This query is part of an app that I migrated from oracle to postgresql. I dont want to change the query much, looking for a way to change the plan to make it faster.. I have indexes on ps_rf_inst_prod, when I delete the pipelines in :

AND a.setid || ''= 'SHARE'
AND b.setid || ''= 'SHARE'

the plan is changing and it uses indexes on ps_rf_inst_prod but it costs more and the performance are worse.

Please , HELP...

Re: [PERFORM] query runs for more than 24 hours!

От
Tomas Vondra
Дата:

On 08/22/2017 04:23 PM, Mariel Cherkassky wrote:
> Hi, I have a query that I run in my postgresql 9.6 database and it runs
> for more than 24 hours and doesnt finish.
>
> My select consist from few joins :
>

I'm sorry, but the query and plans are completely broken (wrapped in
funny ways, missing important bits. ...) I don't know what client you
use or how that happened, but I recommend attaching the information as
text files instead of pasting it into the message directly.

Regarding the query analysis - we can't really help you much without
seeing an explain analyze (that is, not just the plan and estimates, but
actual performance and row counts). That usually identifies the query
operations (scans, join, ...) causing issues.

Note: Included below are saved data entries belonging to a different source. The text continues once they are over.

(* ===== verification/EndToEnd.v ===== *)
(** Calls from end to end: a client of this library talking to a server of this
    library.  What travels between them is the core's business; the interface
    [Transport] states what gRPC documents about it. *)

From S2P Require Import Prelude Errors Effects FutureUtils FutureStorage Future Grpc.
From S2P Require Import StreamStorage StreamLaws CallHandler ServerStreaming ServerStreamingLaws.
From S2P Require Import ClientStreaming ClientStreamingLaws.
From S2P Require Import Client ClientUnary ClientReader ClientWriter ClientWriterLaws.

(** ** The interface of the core *)

(** The messages and the status in the batches one side has started. *)
Definition op_message (op : grpc_op) : option byte_buffer :=
  match op_data_ op with GRPC_OP_SEND_MESSAGE b => Some b | _ => None end.
Definition op_status (op : grpc_op) : option (grpc_status_code * string) :=
  match op_data_ op with
  | GRPC_OP_SEND_STATUS_FROM_SERVER code details => Some (code, default "" details)
  | _ => None
  end.
Definition sent_messages (bs : list batch) : list byte_buffer :=
  omap op_message (bs ≫= batch_ops).
Definition sent_status (bs : list batch) : option (grpc_status_code * string) :=
  head (omap op_status (bs ≫= batch_ops)).

Class Transport := {
  (** The server is given these requests, and then their end. *)
  gives_requests : list batch → list byte_buffer → Prop;
  (** The client is given these messages, and then this status. *)
  gives_replies : list batch → list byte_buffer → grpc_status_code → string → Prop;

  (** Messages are not reordered, duplicated or invented; the last ones are missing
      when the call breaks. *)
  gives_requests_prefix bs ms : gives_requests bs ms → ms `prefix_of` sent_messages bs;
  gives_replies_prefix bs ms s d : gives_replies bs ms s d → ms `prefix_of` sent_messages bs;
  (** A status is the server's, after all its messages, or the core's own, which
      is an error: the call was cancelled, its deadline passed, it broke. *)
  gives_replies_status bs ms s d :
    gives_replies bs ms s d →
    (sent_status bs = Some (s, d) ∧ ms = sent_messages bs) ∨ s ≠ GRPC_STATUS_OK
}.

(** An error as the other side gets it: its code and its text. *)
Definition remote_error (e : exn) : exn := Rpc_error (get_error_details e).1 (get_error_details e).2.
Definition remote_result {A} (r : expected A) : expected A :=
  match r with Val v => Val v | Err e => Err (remote_error e) end.

(** An error that does not claim to be a success. *)
Definition is_failure (e : exn) : Prop := (get_error_details e).1 ≠ GRPC_STATUS_OK.

(** ** Unary calls *)

Section Unary.
Context {ReqT RepT H U : Type} `{!Serializer ReqT, !Serializer RepT}.
Context `{!SerializerOk ReqT, !SerializerOk RepT, !FutureHandler RepT H U} {transport : Transport}.

Lemma unary_request_sent (req : ReqT) (payload : byte_buffer) :
  gives_requests [Batch (unary_ops (serialize req)) 0] [payload] → payload = serialize req.
Proof. intros [rest Hrest]%gives_requests_prefix. by injection Hrest. Qed.

Lemma unary_answer_sent (md : list (string * string)) (rep : expected RepT) :
  sent_messages [Batch (unary_answer md rep) 0] =
    match rep with Val v => [serialize v] | Err _ => [] end ∧
  sent_status [Batch (unary_answer md rep) 0] =
    Some (match rep with Val _ => (GRPC_STATUS_OK, "") | Err e => get_error_details e end).
Proof. destruct rep as [v|e]; [done|]. by destruct e. Qed.

(** What the client makes of the end of a call that is answered with [rep]. *)
Lemma reply_outcome (bs : list batch) (rep : expected RepT) (o : option byte_buffer) status details :
  (∀ e, rep = Err e → is_failure e) →
  sent_messages bs = match rep with Val v => [serialize v] | Err _ => [] end →
  sent_status bs =
    Some (match rep with Val _ => (GRPC_STATUS_OK, "") | Err e => get_error_details e end) →
  gives_replies bs (option_list o) status details →
  ∃ r, core_outcome o status details r ∧
    (r = remote_result rep ∨ (status ≠ GRPC_STATUS_OK ∧ r = Err (Rpc_error status details))).
Proof.
  intros Hfail Hm Hs Hgives.
  destruct (gives_replies_status _ _ _ _ Hgives) as [[Hst Hms]|Hst].
  2: { exists (Err (Rpc_error status details)). split; [by constructor|by right]. }
  rewrite Hs in Hst. rewrite Hm in Hms.
  exists (remote_result rep). split; [|by left]. destruct rep as [v|e]; simpl.
  - destruct o as [raw|]; [|done]. simplify_eq/=. constructor. apply deserialize_serialize.
  - destruct o; [done|]. injection Hst as Hst. unfold remote_error. rewrite Hst. constructor.
    specialize (Hfail e eq_refl). unfold is_failure in Hfail. by rewrite Hst in Hfail.
Qed.

(** The client's side once its call has started and its handler is attached. *)
Lemma unary_client_starts accepts (Haccepts : grpc_accepts_allowed accepts)
  (stub : method_stub) (options : call_options) (q : nat) (req : ReqT) (h : H) (u : U) :
  completion_queue (Method_stub_options stub options) = Some q →
  (Method_stub_call (H:=H) accepts stub req options ;; unary_attach h) (unary_new u) =
  (Ret tt, unary_started (RegisteredCall (handle_ (channel_ stub)) (tag_ stub) q
     (deadline (Method_stub_options stub options))) req (waiting_reply h) u).
Proof.
  intros Hq. eapply runs_bind; [by apply start_unary_runs|reflexivity].
Qed.
End Unary.

(** C5: a unary call from end to end.  The server's program gets the very request
    the client's program passed; the client's future gets what the server's
    program returned, or the code and text of what it threw, unless the call
    breaks, and then it gets that error; the client's handler runs once, and both
    sides have deleted what served the call. *)
Theorem unary_call_end_to_end {ReqT RepT H U} `{!Serializer ReqT, !Serializer RepT}
  `{!SerializerOk ReqT, !SerializerOk RepT, !FutureHandler RepT H U} {transport : Transport}
  (accepts : list batch → list batch → list grpc_op → bool)
  (Haccepts : grpc_accepts_allowed accepts)
  (stub : method_stub) (options : call_options) (q : nat) (req : ReqT)
  (handler : ReqT → expected RepT) {rmd : list (string * string)} (md : list (string * string)) (h : H) (u : U)
  (Hq : completion_queue (Method_stub_options stub options) = Some q)
  (Hfail : ∀ e, handler req = Err e → is_failure e)
  (Hfields : handler_fields h = [Fval])
  (Hhandler : ∀ r, ∃ u', handler_finish h (reply_result r) u = (Ret tt, u')) :
  ∃ wc, (Method_stub_call accepts stub req options ;; unary_attach h) (unary_new u)
          = (Ret tt, wc) ∧
    ∀ payload, gives_requests (started wc) [payload] →
    ∃ ws, (Unary_call_handler_perform_sync accepts handler ;; unary_complete)
            (unary_incoming (rmd:=rmd) payload md) = (Ret tt, ws) ∧
      deleted ws = true ∧ inflight ws = [] ∧
      ∀ o status details, gives_replies (started ws) (option_list o) status details →
      ∃ r wc', unary_finishes o status details wc = (Ret tt, wc') ∧
        deleted wc' = true ∧ inflight wc' = [] ∧
        (r = remote_result (handler req) ∨
         (status ≠ GRPC_STATUS_OK ∧ r = Err (Rpc_error status details))) ∧
        handler_finish h (reply_result r) u = (Ret tt, reply_client (uc_reply (session (obj wc')))).
Proof.
  eexists. split; [by apply unary_client_starts|].
  intros payload Hpayload. apply unary_request_sent in Hpayload as ->.
  destruct (unary_sync_whole (rmd:=rmd) accepts Haccepts handler (serialize req) md req
    (deserialize_serialize req))
    as (ws & Hserve & Hinf & Hst & Hdel & _).
  exists ws. split; [done|]. split; [done|]. split; [done|].
  intros o status details Hgives. rewrite Hst in Hgives.
  destruct (unary_answer_sent md (handler req)) as [Hm Hs].
  destruct (reply_outcome _ (handler req) o status details Hfail Hm Hs Hgives)
    as (r & Hout & Hr).
  destruct (Hhandler r) as [u' Hu'].
  destruct (unary_finishes_runs
    (RegisteredCall (handle_ (channel_ stub)) (tag_ stub) q
       (deadline (Method_stub_options stub options))) req
    (waiting_reply h) (waiting_reply h) o status details r u u' Hout) as (w & Hrun & Hover & _).
  { by rewrite (settle_waiting h Hfields), Hu'. }
  exists r, w. split; [exact Hrun|]. destruct Hover as (_ & Hcl & Hinf' & _ & Hdel' & _).
  by rewrite Hcl.
Qed.

(** A core that always delivers. *)
Definition reliable_transport : Transport.
Proof.
  refine {| gives_requests bs ms := ms = sent_messages bs;
            gives_replies bs ms s d := ms = sent_messages bs ∧ sent_status bs = Some (s, d) |}.
  - by intros bs ms ->.
  - by intros bs ms s d [-> _].
  - intros bs ms s d [-> Hs]. by left.
Defined.

Lemma unary_call_end_to_end_witness :
  ∃ wc ws wc',
    (Method_stub_call (RepT:=Byte.byte) batch_allowed
       (MethodStub (Channel (Some 1) (Some 2)) (Some 3) 4) Byte.x07 Call_options_init ;;
     unary_attach tt) (unary_new []) = (Ret tt, wc) ∧
    (Unary_call_handler_perform_sync batch_allowed (λ b : Byte.byte, Val Byte.x2a) ;;
     unary_complete) (unary_incoming (rmd:=[]) (serialize Byte.x07) []) = (Ret tt, ws) ∧
    unary_finishes (Some (ByteBuffer true [[Byte.x2a]])) GRPC_STATUS_OK "" wc = (Ret tt, wc') ∧
    reply_client (uc_reply (session (obj wc'))) = [[Val (Some Byte.x2a)]].
Proof.
  destruct (unary_call_end_to_end (rmd:=[]) (transport:=reliable_transport)
    (FutureHandler0:=reply_logger) batch_allowed
    batch_allowed_accepts (MethodStub (Channel (Some 1) (Some 2)) (Some 3) 4)
    Call_options_init 3 Byte.x07 (λ b : Byte.byte, Val Byte.x2a) [] tt [] eq_refl
    ltac:(done) eq_refl ltac:(by eexists)) as (wc & Hwc & Hserver).
  destruct (Hserver (serialize Byte.x07)) as (ws & Hws & _ & _ & Hclient).
  { by pose proof (f_equal snd Hwc : _ = wc) as <-. }
  destruct (Hclient (Some (ByteBuffer true [[Byte.x2a]])) GRPC_STATUS_OK "")
    as (r & wc' & Hwc' & _ & _ & Hr & Hlog).
  { pose proof (f_equal snd Hws : _ = ws) as <-. by split. }
  exists wc, ws, wc'. split; [exact Hwc|]. split; [exact Hws|]. split; [exact Hwc'|].
  destruct Hr as [->|[Hr _]]; [|done]. exact (eq_sym (f_equal snd Hlog)).
Defined.

(** A program may throw an [Rpc_error] whose code is OK: the server then sends the
    status OK and no message, and the client reads a reply it has not got. *)
Theorem unary_ok_error_crashes_client {ReqT RepT H U}
  `{!Serializer ReqT, !Serializer RepT, !FutureHandler RepT H U}
  (md : list (string * string)) (e : exn) (created : registered_call) (req : ReqT)
  (rep : future_storage RepT H) (u : U)
  (Hok : ¬ is_failure e) :
  let sent := [Batch (unary_answer (RepT:=RepT) md (Err e)) 0] in
  ∃ details, sent_messages sent = [] ∧ sent_status sent = Some (GRPC_STATUS_OK, details) ∧
    (unary_finishes None GRPC_STATUS_OK details (unary_started created req rep u)).1 =
      Crash Null_dereference.
Proof.
  exists (get_error_details e).2. destruct (unary_answer_sent (RepT:=RepT) md (Err e)) as [Hm Hs].
  split; [done|]. split; [|reflexivity]. rewrite Hs. f_equal. unfold is_failure in Hok.
  destruct (decide ((get_error_details e).1 = GRPC_STATUS_OK)) as [Heq|]; [|done].
  rewrite <- Heq. by destruct (get_error_details e).
Qed.

Lemma unary_ok_error_crashes_client_witness :
  ∃ details, sent_messages [Batch (unary_answer (RepT:=Byte.byte) []
      (Err (Rpc_error GRPC_STATUS_OK "fine"))) 0] = [] ∧
    sent_status [Batch (unary_answer (RepT:=Byte.byte) []
      (Err (Rpc_error GRPC_STATUS_OK "fine"))) 0] = Some (GRPC_STATUS_OK, details) ∧
    (unary_finishes (H:=unit) None GRPC_STATUS_OK details
       (unary_started (RegisteredCall (Some 1) 4 3 None) Byte.x07
          (Future_storage_init : future_storage Byte.byte unit) [])).1 = Crash Null_dereference.
Proof.
  apply (unary_ok_error_crashes_client (FutureHandler0:=reply_logger) []
    (Rpc_error GRPC_STATUS_OK "fine")). by intros [].
Defined.

(** ** Server-streaming calls *)

(** Attaching somewhere in the life of a stream changes neither what is legal nor
    what is delivered. *)
Lemma attach_anywhere {V H} (h : H) (evs1 evs2 : list (stream_event V H)) : ∀ ended,
  stream_legal h true ended (evs1 ++ evs2) →
  stream_legal h false ended (evs1 ++ E_attach Immediate_queue h :: evs2).
Proof.
  induction evs1 as [|[v|r|q h'] evs1 IH]; intros ended; simpl; [done| | |by intros [??]];
    intros [Hended Hleg]; (split; [done|]); by apply IH.
Qed.

Lemma pushed_attach {V H} q (h : H) (evs1 evs2 : list (stream_event V H)) :
  pushed (evs1 ++ E_attach q h :: evs2) = pushed (evs1 ++ evs2) ∧
  ending (evs1 ++ E_attach q h :: evs2) = ending (evs1 ++ evs2).
Proof. unfold pushed, ending. by rewrite !omap_app. Qed.

Section Streaming.
Context {ReqT RepT H U : Type} `{!Serializer ReqT, !Serializer RepT}.
Context `{!SerializerOk ReqT, !SerializerOk RepT, !FutureHandler unit H U} {transport : Transport}.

Of course, if the query is already running for 24h and you don't know
how much longer it will take to complete, running EXPLAIN ANALYZE on it
is not very practical. The best thing you can do is break the query into
smaller parts and debugging that - start with one table, and then add
tables/conditions until the performance gets bad. Hopefully the explain
analyze on that will complete in reasonable time.

Of course, you haven't told us anything about what's happening on the
machine. It is reading a lot of data from the disks? Random or
sequential? Is it writing a lot of data into temporary files? Is it
consuming a lot of CPU? And so on.


regards

--
Tomas Vondra                  http://www.2ndQuadrant.com
PostgreSQL Development, 24x7 Support, Remote DBA, Training & Services


Re: [PERFORM] query runs for more than 24 hours!

От
vinny
Дата:
On 2017-08-22 16:23, Mariel Cherkassky wrote:

>
> SELECT a.inst_prod_id,
>                                            product_id,
>                           nap_area2,
>                                            nap_phone_num,
>                              nap_product_id,
>                                            b.nap_discount_num,
>                                   b.nap_makat_cd,
>                                            nap_act_start_dt,
>                                 b.nap_debt_line,
>                                            nap_act_end_dt,
>                                            b.row_added_dttm
>                                b.row_lastmant_dttm,
>                                     FROM   ps_rf_inst_prod a,
>                                     AND    a.setid  || ''= 'SHARE'
>                                       nap_ip_discount b
>                                     WHERE  nap_crm_status  = 'C_04'
>                                     AND    b.nap_makat_cd IN (SELECT
> term_code                                    AND    b.setid  || ''=
> 'SHARE'
>                                     AND    a.inst_prod_id =


On my screen the order of the lines in the query seem to get messed up,
I'm not sure if that's my email program or a copy/paste error.

 From what I can see, you are using subselects in an IN statement,
which can be a problem if that has to be re-evaluated a lot.

It's hard for me to say more because I can't tell what the actual query
is at the moment.

Regards, Vincent.